BEGIN SOURCE INFORMATION
(* ===== verification/ExecApproval.v ===== *)
(** Whether a command of the agent runs, asks or is refused:
    [codex-rs/core/src/exec_policy.rs], up to the loading of policies, as it is
    compiled for Linux. A command is split into the commands of its script, each of
    which is decided by the rules of the policy or, without any, by what is known
    of it; the severest decision counts. *)
From S2P Require Import Prelude Json Paths Types Host AbsolutePath Permissions ExecRules ExecPolicy ExecPolicyParser.
From S2P Require Import ShellScripts CommandSafety ExecAmend.
#[local] Open Scope nat_scope.

(** ** [protocol.rs], [models.rs], [permissions.rs], [approvals.rs], [sandboxing.rs] *)

Record GranularApprovalConfig := MkGranular {
  sandbox_approval : bool; granular_rules : bool; skill_approval : bool; request_permissions : bool; mcp_elicitations : bool
}.
Inductive AskForApproval : Type := UnlessTrusted | OnFailure | OnRequest | Granular (config : GranularApprovalConfig) | Never.

Definition allows_sandbox_approval (self : GranularApprovalConfig) : bool := sandbox_approval self.
Definition allows_rules_approval (self : GranularApprovalConfig) : bool := granular_rules self.

Inductive SandboxPermissions : Type := UseDefault | RequireEscalated | WithAdditionalPermissions.
Definition requests_sandbox_override (self : SandboxPermissions) : bool :=
  match self with UseDefault => false | RequireEscalated | WithAdditionalPermissions => true end.

(** The permissions of a managed profile and of its network are not looked at. *)
Inductive PermissionProfile (FileSystem Network : Type) : Type :=
| Managed (file_system : FileSystem) (network : Network)
| Disabled
| External (network : Network).
Arguments Managed {_ _}. Arguments Disabled {_ _}. Arguments External {_ _}.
END SOURCE INFORMATION
## TASK GOAL
Set down, unchanged, only those lines above that fall between the line with "which is decided" and the line with "Definition allows_sandbox_approval (self", the two end lines included.

## ANSWER BOX
    which is decided by the rules of the policy or, without any, by what is known
    of it; the severest decision counts. *)
From S2P Require Import Prelude Json Paths Types Host AbsolutePath Permissions ExecRules ExecPolicy ExecPolicyParser.
From S2P Require Import ShellScripts CommandSafety ExecAmend.
#[local] Open Scope nat_scope.

(** ** [protocol.rs], [models.rs], [permissions.rs], [approvals.rs], [sandboxing.rs] *)

Record GranularApprovalConfig := MkGranular {
  sandbox_approval : bool; granular_rules : bool; skill_approval : bool; request_permissions : bool; mcp_elicitations : bool
}.
Inductive AskForApproval : Type := UnlessTrusted | OnFailure | OnRequest | Granular (config : GranularApprovalConfig) | Never.

Definition allows_sandbox_approval (self : GranularApprovalConfig) : bool := sandbox_approval self.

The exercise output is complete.